## AIM OF THE EXERCISE
Find the string "Selling" in the data, and copy out each line that has it.

Stored data entries
(** After the observation: [currentStep] advances and [last_power]
    becomes [abs(current_power)]. *)
Definition tick (a : t) : t :=
  mk (p_min a) (p_max a) (p_slope a) (current_state a) (current_reward a)
     (max_allowed_power a) (startStep a) (currentStep a + 1)
     (Qabs (current_power a)).

Definition step (a : t) (action : Z) : option (t * list Q * Q * bool) :=
  act_enum ← T.of_value action;
  a ← _take_action a act_enum;
  let reward := _get_reward a in
  ob ← _get_obs a;
  let episode_over := _get_done a in
  Some (tick a, ob, reward, episode_over).

(** [last_power] is not assigned by [reset]. *)
Definition reset (a : t) : option (t * list Q) :=
  let a := mk (p_min a) (p_max a) (p_slope a) Stopped 0.0 (max_allowed_power a)
              0 0 (last_power a) in
  ob ← _get_obs a; Some (a, ob).

Definition init (p_min p_max p_slope max_allowed_power : Q) : option t :=
  '(a, _) ← reset (mk p_min p_max p_slope Stopped 0.0 max_allowed_power 0 0 0);
  Some (mk p_min p_max p_slope (current_state a) (current_reward a)
           max_allowed_power 0 0 0).

End EFLEXEnergyGeneratorAgent.

(** ** Main grid *)

Module EFLEXEnergyMainGridAgentState.
Inductive t := Aborted | Stopped | Buying | Selling.

Definition value (s : t) : nat :=
  match s with Aborted => 0 | Stopped => 1 | Buying => 2 | Selling => 4 end.

Definition all : list t := [Aborted; Stopped; Buying; Selling].

Definition eqb (x y : t) : bool := Nat.eqb (value x) (value y).
End EFLEXEnergyMainGridAgentState.

Module EFLEXEnergyMainGridAgentTransition.
Inductive t := SC | Abort | Clear | Stop | Buy | Sell.

Definition value (a : t) : Z :=
  match a with
  | SC => 0 | Abort => 1 | Clear => 2 | Stop => 3 | Buy => 4 | Sell => 5
  end%Z.

Definition all : list t := [SC; Abort; Clear; Stop; Buy; Sell].

Definition of_value (action : Z) : option t :=
  match action with
  | 0 => Some SC | 1 => Some Abort | 2 => Some Clear | 3 => Some Stop
  | 4 => Some Buy | 5 => Some Sell | _ => None
  end%Z.
End EFLEXEnergyMainGridAgentTransition.

Module EFLEXEnergyMainGridAgent.
Import EFLEXEnergyMainGridAgentState.
Module T := EFLEXEnergyMainGridAgentTransition.

Record t := mk {
  p_min : Q;
  p_max : Q;
  p_slope : Q;
  current_state : EFLEXEnergyMainGridAgentState.t;
  current_reward : Q;
  max_allowed_power : Q;
  startStep : Z;
  currentStep : Z;
  last_power : Q
}.

Definition obs_len : nat := length EFLEXEnergyMainGridAgentState.all + 2.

## ANSWER FOR THE TASK
Inductive t := Aborted | Stopped | Buying | Selling.
  match s with Aborted => 0 | Stopped => 1 | Buying => 2 | Selling => 4 end.
Definition all : list t := [Aborted; Stopped; Buying; Selling].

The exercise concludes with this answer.